A bare number is required: the count of lines in the material below that hold the word "tokenizer".
#####
(** Scenarios on the example: double 2010; double 2010 and adjust two years
    the data set does not have; only years the data set does not have; a
    negative and a zero multiplier; a positive multiplier too large for the
    player count. *)
Definition double_2010 : Dict.t string (Dict.t Z float) :=
  [ ("revenue_multipliers", [ (2010%Z, 2.0%float) ]) ].
Definition double_2010_and_unknown : Dict.t string (Dict.t Z float) :=
  [ ("revenue_multipliers", [ (1999%Z, 3.0); (2010%Z, 2.0); (2050%Z, 5.0) ]%float) ].
Definition only_unknown : Dict.t string (Dict.t Z float) :=
  [ ("revenue_multipliers", [ (1999%Z, 3.0); (2050%Z, 5.0) ]%float) ].
Definition negative_and_zero : Dict.t string (Dict.t Z float) :=
  [ ("revenue_multipliers", [ (2010%Z, (-1.0)%float); (2011%Z, 0.0%float) ]) ].
Definition huge_2010 : Dict.t string (Dict.t Z float) :=
  [ ("revenue_multipliers", [ (2010%Z, 1e305%float) ]) ].

(** * Properties *)

(** ** The order of the doubles *)

Section SpecOrder.
Implicit Types a b c : spec_float.
(** * shlex: a shell-style lexer

    A shallow embedding of the Go package [shlex] and the verification of
    its specification.  The package comes in two revisions of one file:
    [src/shlex.go] (constants [RUNE_CHAR], [STATE_START], ...; methods
    [NextToken], [NextWord]) and [src/unnamed/part_000] (constants
    [charRunes], [startState], ...; methods [Next]).  Their [scanStream],
    [Lexer] loop and [Split] loop are the same text up to the renaming of
    constants, so the state machine is embedded once, in a section over the
    classifier, under the names of [part_000]; the modules [ShlexGo] and
    [Part000] hold what is particular to each file. *)

From Stdlib Require Import ZArith Ascii String List Lia.
From stdpp Require Import base option list gmap strings.

(** ** Runes and strings

    A [rune] is Go's [int32] code point.  The tokenizer sees its input only
    through [bufio.Reader.ReadRune], and writes its output only through the
    conversion [string(value)] of a rune slice, so both the input stream and
    the text of a token are modelled as the list of their runes.  [runes]
    gives the runes of an ASCII string literal (one rune per byte), which is
    what every string constant of the package is. *)

Definition rune : Type := Z.

Definition runes (s : string) : list rune :=
  (fun a : ascii => Z.of_N (N_of_ascii a)) <$> list_ascii_of_string s.

(** ** Enumerations *)

(** [TokenType] ([TOKEN_UNKNOWN], [TOKEN_WORD], [TOKEN_SPACE],
    [TOKEN_COMMENT] in [shlex.go]). *)
Inductive TokenType : Set :=
| UnknownToken
| WordToken
| SpaceToken
| CommentToken.

(** [runeTokenClass] ([RuneTokenType] with [RUNETOKEN_UNKNOWN], ... in
    [shlex.go]).  [unknownRuneClass] is the zero value, which a Go map
    returns for a key it does not hold. *)
Inductive runeTokenClass : Set :=
| unknownRuneClass
| charRuneClass
| spaceRuneClass
| escapingQuoteRuneClass
| nonEscapingQuoteRuneClass
| escapeRuneClass
| commentRuneClass
| eofRuneClass.

(** [lexerState] ([STATE_START], [STATE_INWORD], [STATE_ESCAPING],
    [STATE_ESCAPING_QUOTED], [STATE_QUOTED_ESCAPING], [STATE_QUOTED],
    [STATE_COMMENT] in [shlex.go]). *)
Inductive lexerState : Set :=
| startState
| inWordState
| escapingState
| escapingQuotedState
| quotingEscapingState
| quotingState
| commentState.

Global Instance TokenType_eq_dec : EqDecision TokenType.
Proof. solve_decision. Defined.
Global Instance runeTokenClass_eq_dec : EqDecision runeTokenClass.
Proof. solve_decision. Defined.
Global Instance lexerState_eq_dec : EqDecision lexerState.
Proof. solve_decision. Defined.

(** [Token] is a (type, value) pair. *)
Record Token : Type := mkToken { tokenType : TokenType; value : list rune }.

(** [Token.Equal] on two possibly nil pointers. *)
Definition Equal (a b : option Token) : bool :=
  match a, b with
  | Some a, Some b =>
      if decide (tokenType a = tokenType b)
      then bool_decide (value a = value b)
      else false
  | _, _ => false
  end.

(** The errors the package produces: [io.EOF] and the four [fmt.Errorf]
    messages. *)
Inductive error : Type :=
| EOF
| ErrUnknownRune (r : rune)          (* "Uknown rune: %v" *)
| ErrEOFAfterEscape                  (* "EOF found after escape character" *)
| ErrEOFInQuote                      (* "EOF found when expecting closing quote" *)
| ErrUnknownTokenType (t : TokenType). (* "Unknown token type: %v" *)

Global Instance error_eq_dec : EqDecision error.
Proof. solve_decision. Defined.

(** ** The classifier *)

(** [tokenClassifier] is the struct around [typeMap map[rune]runeTokenClass]. *)
Abbreviation tokenClassifier := (gmap rune runeTokenClass).

(** [addRuneClass]: [for _, runeChar := range runes { typeMap[runeChar] = tokenType }]. *)
Definition addRuneClass (typeMap : tokenClassifier) (rs : list rune)
    (tokenType : runeTokenClass) : tokenClassifier :=
  foldl (fun m r => <[r := tokenType]> m) typeMap rs.

(** [ClassifyRune]: the map lookup, with the zero value for a missing key. *)
Definition ClassifyRune (classifier : tokenClassifier) (runeVal : rune) : runeTokenClass :=
  default unknownRuneClass (classifier !! runeVal).

(** ** The tokenizer's state machine *)

(** What one turn of the [SCAN] loop does with the loop's variables:
    go round again, [break SCAN] (after [UnreadRune] when [unread]), or
    return [nil] and an error from inside the loop. *)
Inductive action : Type :=
| Continue (state : lexerState) (tokenType : TokenType) (value : list rune)
| BreakScan (state : lexerState) (tokenType : TokenType) (value : list rune)
    (err : option error) (unread : bool)
| ReturnNil (err : error).

(** The body of the loop after [nextRune] and [nextRuneType] are set: the
    [switch state] with its inner [switch nextRuneType]. *)
Definition scanStep (state : lexerState) (tokenType : TokenType) (value : list rune)
    (nextRune : rune) (nextRuneType : runeTokenClass) : action :=
  match state with
  | startState =>
      match nextRuneType with
      | eofRuneClass => ReturnNil EOF
      | charRuneClass => Continue inWordState WordToken (value ++ [nextRune])
      | spaceRuneClass => Continue state tokenType value
      | escapingQuoteRuneClass => Continue quotingEscapingState WordToken value
      | nonEscapingQuoteRuneClass => Continue quotingState WordToken value
      | escapeRuneClass => Continue escapingState WordToken value
      | commentRuneClass => Continue commentState CommentToken value
      | _ => ReturnNil (ErrUnknownRune nextRune)
      end
  | inWordState =>
      match nextRuneType with
      | eofRuneClass => BreakScan state tokenType value None false
      | charRuneClass | commentRuneClass => Continue state tokenType (value ++ [nextRune])
      | spaceRuneClass => BreakScan state tokenType value None true
      | escapingQuoteRuneClass => Continue quotingEscapingState tokenType value
      | nonEscapingQuoteRuneClass => Continue quotingState tokenType value
      | escapeRuneClass => Continue escapingState tokenType value
      | _ => ReturnNil (ErrUnknownRune nextRune)
      end
  | escapingState =>
      match nextRuneType with
      | eofRuneClass => BreakScan state tokenType value (Some ErrEOFAfterEscape) false
      | charRuneClass | spaceRuneClass | escapingQuoteRuneClass
      | nonEscapingQuoteRuneClass | escapeRuneClass | commentRuneClass =>
          Continue inWordState tokenType (value ++ [nextRune])
      | _ => ReturnNil (ErrUnknownRune nextRune)
      end
  | escapingQuotedState =>
      match nextRuneType with
      | eofRuneClass => BreakScan state tokenType value (Some ErrEOFAfterEscape) false
      | charRuneClass | spaceRuneClass | escapingQuoteRuneClass
      | nonEscapingQuoteRuneClass | escapeRuneClass | commentRuneClass =>
          Continue quotingEscapingState tokenType (value ++ [nextRune])
      | _ => ReturnNil (ErrUnknownRune nextRune)
      end
  | quotingEscapingState =>
      match nextRuneType with
      | eofRuneClass => BreakScan state tokenType value (Some ErrEOFInQuote) false
      | charRuneClass | spaceRuneClass | nonEscapingQuoteRuneClass | commentRuneClass =>
          Continue state tokenType (value ++ [nextRune])
      | escapingQuoteRuneClass => Continue inWordState tokenType value
      | escapeRuneClass => Continue escapingQuotedState tokenType value
      | _ => ReturnNil (ErrUnknownRune nextRune)
      end
  | quotingState =>
      match nextRuneType with
      | eofRuneClass => BreakScan state tokenType value (Some ErrEOFInQuote) false
      | charRuneClass | spaceRuneClass | escapingQuoteRuneClass
      | escapeRuneClass | commentRuneClass =>
          Continue state tokenType (value ++ [nextRune])
      | nonEscapingQuoteRuneClass => Continue inWordState tokenType value
      | _ => ReturnNil (ErrUnknownRune nextRune)
      end
  | commentState =>
      match nextRuneType with
      | eofRuneClass => BreakScan state tokenType value None false
      | charRuneClass | escapingQuoteRuneClass | escapeRuneClass
      | commentRuneClass | nonEscapingQuoteRuneClass =>
          Continue state tokenType (value ++ [nextRune])
      | spaceRuneClass =>
          if decide (nextRune = 10%Z)
          then BreakScan startState tokenType value None false
          else Continue state tokenType (value ++ [nextRune])
      | _ => ReturnNil (ErrUnknownRune nextRune)
      end
  end.
(** After a call of [copy_golden_maps] that added no failure, every
    golden map is in place: its source and its destination exist and
    have the same size.  No installed map may be a destination, and no
    destination may be a directory (there [shutil.copy2] copies into
    the directory, and the destination keeps its size). *)
Theorem copy_golden_maps_settles
  (denied : string -> bool) (dir_size : string -> nat) (g : Fetcher.game)
  (output_dir game_path : string) (f f' : Fetcher.state) :
  let maps_src := path_join game_path (Fetcher.maps_dir (Fetcher.GAME_CONFIGS g)) in
  let maps_dst := path_join output_dir "maps" in
  (forall n m, n ∈ Fetcher.golden_maps (Fetcher.GAME_CONFIGS g) ->
               m ∈ Fetcher.golden_maps (Fetcher.GAME_CONFIGS g) ->
               path_join maps_src n <> path_join maps_dst m) ->
  (forall m, m ∈ Fetcher.golden_maps (Fetcher.GAME_CONFIGS g) ->
             Fetcher.disk f !! path_join maps_dst m <> Some Fetcher.Directory) ->
  Fetcher.copy_golden_maps denied dir_size g output_dir game_path f = inr f' ->
  Fetcher.failed (Fetcher.st f') = Fetcher.failed (Fetcher.st f) ->
  forall m, m ∈ Fetcher.golden_maps (Fetcher.GAME_CONFIGS g) ->
            Fetcher.settled dir_size maps_src maps_dst (Fetcher.disk f') m.
Proof.
  intros maps_src maps_dst Hsep Hnodir Hrun Hfailed m Hm.
  unfold Fetcher.copy_golden_maps, Fetcher.copy_all in Hrun.
  fold maps_src maps_dst in Hrun.
  destruct (Fetcher.mkdir denied (Fetcher.disk f) maps_dst) as [e|d1] eqn:Hmk;
    [discriminate|].
  injection Hrun as <-.
  destruct (mkdir_cases _ _ _ _ Hmk) as [_ Hframe].
  apply fold_copy_settles; try assumption.
  - apply golden_maps_distinct.
  - intros n Hn. cbn [Fetcher.disk].
    rewrite Hframe by apply path_join_grows. now apply Hnodir.
Qed.

(** [copy_golden_maps_settles] on a first run with every map installed. *)
Lemma copy_golden_maps_settles_witness :
  Fetcher.failed (Fetcher.st Fetcher.sample_run) = 0%nat
  /\ Fetcher.settled (fun _ => 4096%nat)
       (path_join Fetcher.hl2mp_path "hl2mp/maps") (path_join "golden_content" "maps")
       (Fetcher.disk Fetcher.sample_run) "dm_lockdown.bsp".
Proof.
  split; [vm_compute; reflexivity|].
  apply (copy_golden_maps_settles (fun _ => false) (fun _ => 4096%nat)
           Fetcher.HL2MP "golden_content" Fetcher.hl2mp_path
           (Fetcher.init Fetcher.hl2mp_disk) Fetcher.sample_run).
  - intros n m _ _ E. vm_compute in E. discriminate.
  - intros m Hm. cbn in Hm.
    repeat (apply elem_of_cons in Hm as [->|Hm]);
      try (now apply elem_of_nil in Hm); vm_compute; discriminate.
  - reflexivity.
  - reflexivity.
  - apply list_elem_of_here.
Defined.

(** A map is skipped on the sizes alone: when every golden map has a
    destination of the size of its source, [copy_golden_maps] returns,
    counts every map as skipped and leaves the disk as it is, whatever
    the destinations hold. *)
Theorem copy_golden_maps_skips_settled
  (denied : string -> bool) (dir_size : string -> nat) (g : Fetcher.game)
  (output_dir game_path : string) (f : Fetcher.state) :
  let maps_src := path_join game_path (Fetcher.maps_dir (Fetcher.GAME_CONFIGS g)) in
  let maps_dst := path_join output_dir "maps" in
  Fetcher.disk f !! maps_dst = Some Fetcher.Directory ->
  (forall m, m ∈ Fetcher.golden_maps (Fetcher.GAME_CONFIGS g) ->
             Fetcher.settled dir_size maps_src maps_dst (Fetcher.disk f) m) ->
  exists f',
    Fetcher.copy_golden_maps denied dir_size g output_dir game_path f = inr f'
    /\ Fetcher.disk f' = Fetcher.disk f
    /\ Fetcher.st f'
       = Fetcher.mkStats (Fetcher.copied (Fetcher.st f))
           (Fetcher.skipped (Fetcher.st f)
            + length (Fetcher.golden_maps (Fetcher.GAME_CONFIGS g)))
           (Fetcher.failed (Fetcher.st f)).
Proof.
  intros maps_src maps_dst Hdir Hall.
  unfold Fetcher.copy_golden_maps, Fetcher.copy_all. fold maps_src maps_dst.
  rewrite (mkdir_existing _ _ _ Hdir).
  eexists. split; [reflexivity|].
  apply (fold_copy_skips_settled denied dir_size maps_src maps_dst
           (Fetcher.golden_maps (Fetcher.GAME_CONFIGS g))
           (Fetcher.mkFetcher (Fetcher.disk f) (Fetcher.steam_path f)
              (Fetcher.st f) (Fetcher.console f))).
  exact Hall.
Qed.

(** [copy_golden_maps_skips_settled] on a disk whose output maps have
    the right sizes and another content. *)
Lemma copy_golden_maps_skips_settled_witness :
  Fetcher.stale_disk !! "golden_content/maps/dm_runoff.bsp"
  = Some (Fetcher.RegularFile "RUNOFF")
  /\ exists f',
       Fetcher.copy_golden_maps (fun _ => false) (fun _ => 4096%nat)
         Fetcher.HL2MP "golden_content" Fetcher.hl2mp_path
         (Fetcher.init Fetcher.stale_disk) = inr f'
       /\ Fetcher.disk f' = Fetcher.stale_disk
       /\ Fetcher.st f' = Fetcher.mkStats 0 4 0.
Proof.
  split; [vm_compute; reflexivity|].
  apply (copy_golden_maps_skips_settled (fun _ => false) (fun _ => 4096%nat)
           Fetcher.HL2MP "golden_content" Fetcher.hl2mp_path
           (Fetcher.init Fetcher.stale_disk)).
  - vm_compute. reflexivity.
  - intros m Hm. cbn in Hm.
    repeat (apply elem_of_cons in Hm as [->|Hm]);
      try (now apply elem_of_nil in Hm); vm_compute; repeat split; reflexivity.
Defined.

(** Running [copy_golden_maps] again after a call that added no failure
    copies nothing: the second call returns, skips every golden map and
    leaves the disk as the first call left it. *)
Theorem copy_golden_maps_again
  (denied : string -> bool) (dir_size : string -> nat) (g : Fetcher.game)
  (output_dir game_path : string) (f f' : Fetcher.state) :
  let maps_src := path_join game_path (Fetcher.maps_dir (Fetcher.GAME_CONFIGS g)) in
  let maps_dst := path_join output_dir "maps" in
  (forall n m, n ∈ Fetcher.golden_maps (Fetcher.GAME_CONFIGS g) ->
               m ∈ Fetcher.golden_maps (Fetcher.GAME_CONFIGS g) ->
               path_join maps_src n <> path_join maps_dst m) ->
  (forall m, m ∈ Fetcher.golden_maps (Fetcher.GAME_CONFIGS g) ->
             Fetcher.disk f !! path_join maps_dst m <> Some Fetcher.Directory) ->
  Fetcher.copy_golden_maps denied dir_size g output_dir game_path f = inr f' ->
  Fetcher.failed (Fetcher.st f') = Fetcher.failed (Fetcher.st f) ->
  exists f'',
    Fetcher.copy_golden_maps denied dir_size g output_dir game_path f' = inr f''
    /\ Fetcher.disk f'' = Fetcher.disk f'
    /\ Fetcher.copied (Fetcher.st f'') = Fetcher.copied (Fetcher.st f')
    /\ Fetcher.failed (Fetcher.st f'') = Fetcher.failed (Fetcher.st f')
    /\ Fetcher.skipped (Fetcher.st f'')
       = (Fetcher.skipped (Fetcher.st f')
          + length (Fetcher.golden_maps (Fetcher.GAME_CONFIGS g)))%nat.
Proof.
  intros maps_src maps_dst Hsep Hnodir Hrun Hfailed.
  unfold Fetcher.copy_golden_maps, Fetcher.copy_all in *.
  fold maps_src maps_dst in Hrun. fold maps_src maps_dst.
  destruct (Fetcher.mkdir denied (Fetcher.disk f) maps_dst) as [e|d1] eqn:Hmk;
    [discriminate|].
  injection Hrun as <-.
  destruct (mkdir_cases _ _ _ _ Hmk) as [Hdir Hframe].
  set (f1 := Fetcher.mkFetcher d1 (Fetcher.steam_path f) (Fetcher.st f)
               (Fetcher.console f)) in *.
  set (maps := Fetcher.golden_maps (Fetcher.GAME_CONFIGS g)) in *.
  set (f2 := fold_left (Fetcher.copy_one denied dir_size maps_src maps_dst) maps f1)
    in *.
  assert (Hdir2 : Fetcher.disk f2 !! maps_dst = Some Fetcher.Directory).
  { unfold f2. rewrite fold_copy_frame; [exact Hdir|].
    intros m E. symmetry in E. now apply path_join_longer in E. }
  assert (Hall : forall m, m ∈ maps ->
            Fetcher.settled dir_size maps_src maps_dst (Fetcher.disk f2) m).
  { apply fold_copy_settles; try assumption.
    - apply golden_maps_distinct.
    - intros n Hn. cbn [Fetcher.disk f1].
      rewrite Hframe by apply path_join_grows. now apply Hnodir. }
  rewrite (mkdir_existing _ _ _ Hdir2).
  eexists. split; [reflexivity|].
  destruct (fold_copy_skips_settled denied dir_size maps_src maps_dst maps
              (Fetcher.mkFetcher (Fetcher.disk f2) (Fetcher.steam_path f2)
                 (Fetcher.st f2) (Fetcher.console f2)) Hall) as [-> ->].
  cbn. auto.
Qed.

(** [copy_golden_maps_again] after a first run with every map
    installed. *)
Lemma copy_golden_maps_again_witness :
  Fetcher.failed (Fetcher.st Fetcher.sample_run) = 0%nat
  /\ exists f'',
       Fetcher.copy_golden_maps (fun _ => false) (fun _ => 4096%nat)
         Fetcher.HL2MP "golden_content" Fetcher.hl2mp_path Fetcher.sample_run
       = inr f''
       /\ Fetcher.disk f'' = Fetcher.disk Fetcher.sample_run
       /\ Fetcher.copied (Fetcher.st f'') = Fetcher.copied (Fetcher.st Fetcher.sample_run)
       /\ Fetcher.failed (Fetcher.st f'') = Fetcher.failed (Fetcher.st Fetcher.sample_run)
       /\ Fetcher.skipped (Fetcher.st f'')
          = (Fetcher.skipped (Fetcher.st Fetcher.sample_run) + 4)%nat.
Proof.
  split; [vm_compute; reflexivity|].
  apply (copy_golden_maps_again (fun _ => false) (fun _ => 4096%nat)
           Fetcher.HL2MP "golden_content" Fetcher.hl2mp_path
           (Fetcher.init Fetcher.hl2mp_disk) Fetcher.sample_run).
  - intros n m _ _ E. vm_compute in E. discriminate.
  - intros m Hm. cbn in Hm.
    repeat (apply elem_of_cons in Hm as [->|Hm]);
      try (now apply elem_of_nil in Hm); vm_compute; discriminate.
  - reflexivity.
  - reflexivity.
Defined.

(** ** The whole run *)

(** Without a Steam location that exists and holds [steamapps], [fetch]
    returns false, the disk is left as it was and the process exits
    with status 1. *)
Theorem fetch_without_steam
  (search_paths : list string) (denied : string -> bool) (dir_size : string -> nat)
  (dump_manifest : Fetcher.game -> option string -> Fetcher.stats -> string)
  (g : Fetcher.game) (output_dir : string) (d : gmap string Fetcher.node) :
  (forall p, p ∈ search_paths ->
             Fetcher.path_exists d p = false
             \/ Fetcher.path_exists d (path_join p "steamapps") = false) ->
  let out := Fetcher.fetch search_paths denied dir_size dump_manifest g
               output_dir (Fetcher.init d) in
  fst out = inr false
  /\ Fetcher.disk (snd out) = d
  /\ Fetcher.st (snd out) = Fetcher.mkStats 0 0 0
  /\ Fetcher.main search_paths denied dir_size dump_manifest g output_dir d = 1.
Proof.
  intros Hnone. apply first_steam_none in Hnone.
  unfold Fetcher.main, Fetcher.fetch, Fetcher.find_steam_installation, Fetcher.init.
  cbn [Fetcher.disk]. rewrite Hnone. cbn. auto.
Qed.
#####
** Task result **
2